My Google search for ‘fat memes’ found memes that not only stigmatize fat bodies, but are blatantly abusive and often cruel. Just some examples I came across include unflattering images of fat people with texts such as ‘I’m fat because obesity runs in my family. No-one runs in your family’, ‘I’m lazy because I’m fat and I’m fat because I’m lazy’ and ‘Sometimes when I’m sad I like to cut myself … another slice of cheesecake’. When I looked for ‘fat’ GIFs on the GIFY platform, here again were many negative portrayals of fat people, including cartoon characters like Homer Simpson as well as real people, again engaging in humiliating bodily performances. Many of these GIFs showed people jiggling their abdomens or dancing to demonstrate the magnitude of their flesh, belly flopping into swimming pools, eating greedily, smeared with food and so on. Here again, fat white men predominated as targets of ridicule.

Many companies now offer stock images for others to use to illustrate news articles, blog posts or reports. Searching for stock images online for ‘fat people eating’ returns a series of photographs and drawings that invariably depict the types of food consumed by fat people as archetypal high-calorie, fat-laden or fast food. Fat women, men and children are shown biting into or gazing at foods such as hamburgers, pizzas, French fries, fried chicken or cream cake, often with a look of greed on their faces and reclining on an over-stuffed armchair or sofa. Some of these people are scantily dressed or wearing clothes that reveal their large stomachs. One image even transposes a fat man with a hamburger, so that his body becomes the hamburger, topped with his head. Another depicts a hamburger as a hungry beast with a gaping maw consuming a man so that all that can be seen of his body is his legs. Some people are shown with links of sausages around their necks. The words used to describe these images are telling, as in these descriptions: ‘photo of a fat couch potato eating a huge hamburger and watching television’, ‘overweight woman greedily biting sweet cake’.

These types of images emphasize the enticements offered by foodstuff that are portrayed in popular and medical cultures as ‘unhealthy’ and ‘fattening’, pandering to greed and self-indulgence. These foods are depicted in some extreme cases as overwhelming human bodies, both in terms of expanding the size of bodies (and particularly of bellies) and in rendering humans helpless and devoured by their lust for these foods. It is as if these foods are controlling humans through the intensity of people’s desire to consume (and be consumed by) them.

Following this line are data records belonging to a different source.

Lemma prepare_new hash denom force ctx : prepareOnChainInsert hash denom force = Ok ctx -> (forall w, ctx <> TraceExisting w) ->
  exists du d b s0 sa l0 arch fits, prepared (toLowerCase hash) denom du d b s0 sa (ls_utxo l0) arch /\ ls_datum l0 = view_shard s0 /\
    shardFitsCapacity (appended (toLowerCase hash) denom s0) = Ok fits /\
    if fits : bool then force = false /\ append_plan du l0 arch (toLowerCase hash) denom (appended (toLowerCase hash) denom s0) = Ok ctx
    else rollover_plan registry du d b (bucket_index b) l0 arch (toLowerCase hash) denom = Ok ctx.
Proof.
  set (h := toLowerCase hash). unfold prepareOnChainInsert. fold h. rewrite (config_ok _ _ _ _ PO). cbn [mbind result_bind].
  pose proof OK as [LO (d & Hd & Hc & Hall)]. destruct (load_directory _ _ _ _ PO d Hd) as (du & -> & Hdu). cbn [mbind result_bind].
  intros Hp Hne. apply bind_ok in Hp as (existing & Hfind & Hp). destruct existing as [e|].
  { case_decide; [done|]. apply bind_ok in Hp as (w & _ & [= <-]). by destruct (Hne [w]). }
  unfold insert_new in Hp. apply bind_ok in Hp as ([] & Hlim & Hp). apply bind_ok in Hp as ([] & _ & Hp). apply bind_ok in Hp as (i & Hi & Hp).
  assert (is_denom_hash h = true) as Hh. { unfold getBucketIndexForHash in Hi. by destruct (is_denom_hash h). }
  destruct (bucket_of_hash h Hh) as (i' & Hi' & Hbi & Hr). rewrite Hi in Hi'. injection Hi' as <-.
  assert (toLowerCase h = h) as Hlow by apply toLowerCase_idem. rewrite Hlow in Hbi.
  apply bind_ok in Hp as (b & Hb & Hp). unfold getDirectoryBucket in Hb. destruct (List.find _ d) as [b'|] eqn:Ef; [|done]. injection Hb as ->.
  apply List.find_some in Ef as [Hb Eb%Z.eqb_eq]. apply list_elem_of_In in Hb.
  pose proof (directory_capacity d b Hc Hb) as Hbc. pose proof (bucket_capacity b Hbc) as (Hbr & Hnd & _ & _). rewrite number_of_bucket in Eb by done. subst i.
  destruct (Hall b Hb) as [ss Hok]. destruct (load_bucket _ _ _ _ PO b ss Hok Hbc) as (ls & Hls & H3).
  rewrite Hls in Hp. cbn [mbind result_bind] in Hp. unfold shard_names in H3, Hnd. inversion H3 as [|? s0 l0 ? sa la Hl0 H3a]; subst ss ls.
  pose proof (ld_name _ _ _ _ _ _ Hl0) as Hn0. cbn [List.find List.filter] in Hp. rewrite Hn0, bool_decide_true in Hp by done. cbn [negb] in Hp.
  assert (List.filter (fun s => negb (bool_decide (ls_tokenName s = active_shard_name b))) la = la) as Hfl.
  { apply NoDup_cons in Hnd as [Hact _]. clear -H3a Hact. induction H3a as [|n s l names ss ls Hl H3a IH]; [done|]. apply not_elem_of_cons in Hact as [Hne Hact].
    cbn [List.filter]. rewrite (ld_name _ _ _ _ _ _ Hl), bool_decide_false by congruence. cbn [negb]. by rewrite IH. }
  rewrite Hfl in Hp. apply bind_ok in Hp as (caps & _ & Hp). rewrite (ld_datum _ _ _ _ _ _ Hl0) in Hp. cbn [shard_bucket_index entries view_shard] in Hp.
  fold (appended h denom s0) in Hp. apply bind_ok in Hp as (fits & Hfits & Hp).
  exists du, d, b, s0, sa, l0, (ls_utxo <$> la), fits. split_and!; [|apply (ld_datum _ _ _ _ _ _ Hl0)|done|].
  - split; try done.
    + split_and!; [apply (ld_live _ _ _ _ _ _ Hl0)|apply (ld_matches _ _ _ _ _ _ Hl0)|apply (ld_shard _ _ _ _ _ _ Hl0)].
    + unfold holders. clear -H3a. induction H3a as [|n s l names ss ls Hl H3a IH]; cbn; constructor; [|done].
      split_and!; [apply (ld_live _ _ _ _ _ _ Hl)|apply (ld_matches _ _ _ _ _ _ Hl)|apply (ld_shard _ _ _ _ _ _ Hl)].
    + destruct (find_in_directory_spec A policy directory_name G PO h d b (s0 :: sa)) as [(e & o & Hf & _)|[_ Hno]]; try done; [by rewrite Hlow|congruence|].
      rewrite Hlow in Hno. exact Hno.
  - destruct fits; [|done]. destruct force; [done|]. done.
Qed.

(** ** What the scripts read *)

Lemma prepared_hash h denom : h = buildVoucherDenomHashFromFullDenom denom -> blen (raw h) = 28 /\ voucher_denom_hash (convertString2Hex denom) = h /\ raw (convertString2Hex denom) = utf8 denom.
Proof.
  intros Hhash. assert (convertString2Hex denom = hex_encode (utf8 denom)) as E.
  { unfold convertString2Hex. case_decide; [by subst|done]. }
  rewrite E. unfold voucher_denom_hash. rewrite hex_decode_encode, Hhash. unfold buildVoucherDenomHashFromFullDenom. rewrite toLowerCase_hex, hex_decode_encode.
  split_and!; [|done..]. unfold blen. by rewrite blake2b224_length.
Qed.
Section reads.
Context (h denom : string) (du : UTxO) (d : TraceRegistryDirectoryDatum) (b : TraceRegistryDirectoryBucket)
  (s0 : registry_shard) (sa : list registry_shard) (su : UTxO) (arch : list UTxO) (P : prepared h denom du d b s0 sa su arch)
  (Hhash : h = buildVoucherDenomHashFromFullDenom denom).

Lemma prepared_names : NoDup (shard_names b) /\ 0 <= bucket_index b < 16 /\ count (archived_shard_names b) <= 8.
Proof. destruct (bucket_capacity b) as (? & ? & _ & ?); [|done]. eapply directory_capacity; [apply (pr_capacity _ _ _ _ _ _ _ _ _ P)|apply (pr_bucket _ _ _ _ _ _ _ _ _ P)]. Qed.

Lemma prepared_directory_at : directory_at G d.
Proof. exists du. apply (pr_du _ _ _ _ _ _ _ _ _ P). Qed.

Lemma prepared_admissible : full_denom_is_within_limits (convertString2Hex denom) = true /\ entry_is_admissible (MkEntry h (convertString2Hex denom)) = true.
Proof.
  destruct (prepared_hash h denom Hhash) as (H1 & H2 & H3). assert (full_denom_is_within_limits (convertString2Hex denom) = true) as Hl.
  { pose proof (limits_agree denom (pr_limits _ _ _ _ _ _ _ _ _ P)) as Hl. unfold convertString2Hex. case_decide; [by subst|done]. }
  split; [done|]. unfold entry_is_admissible. cbn [e_hash e_denom]. rewrite H1, Hl, H2, bool_decide_true by done. done.
Qed.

Similar sentiments and images can be found in memes about food, regardless of whether the people represented in them are fat or not. These memes often display a high level of ambivalence about experiencing the desire for the ‘wrong’ foods, the pleasure of eating them and the guilt or self-hatred that may result from indulgence. Such food memes may depict large helpings of ‘junk’ foods with people viewing them with hungry expressions. Others dispense with any images of food itself, and simply show people looking eager or happy, and words such as ‘When people ask when I want to eat. Every day. All day. Anywhere. Anytime’, or ‘I’m on a seafood diet. I see food and eat it.’ Animals (especially cats) are used to stand in for people, as in the meme showing a cat desperately clawing its way through a venetian blind and the words, ‘Did somebody say food?’, and another featuring a close-up of a cat with its mouth stuffed with food, captioned ‘I regret nothing. Nothing.’ In these memes, whether or not food is shown, the dominant feelings that are expressed are the insatiable longing for food and the lack of control people have over their appetites, to the point that they are overwhelming.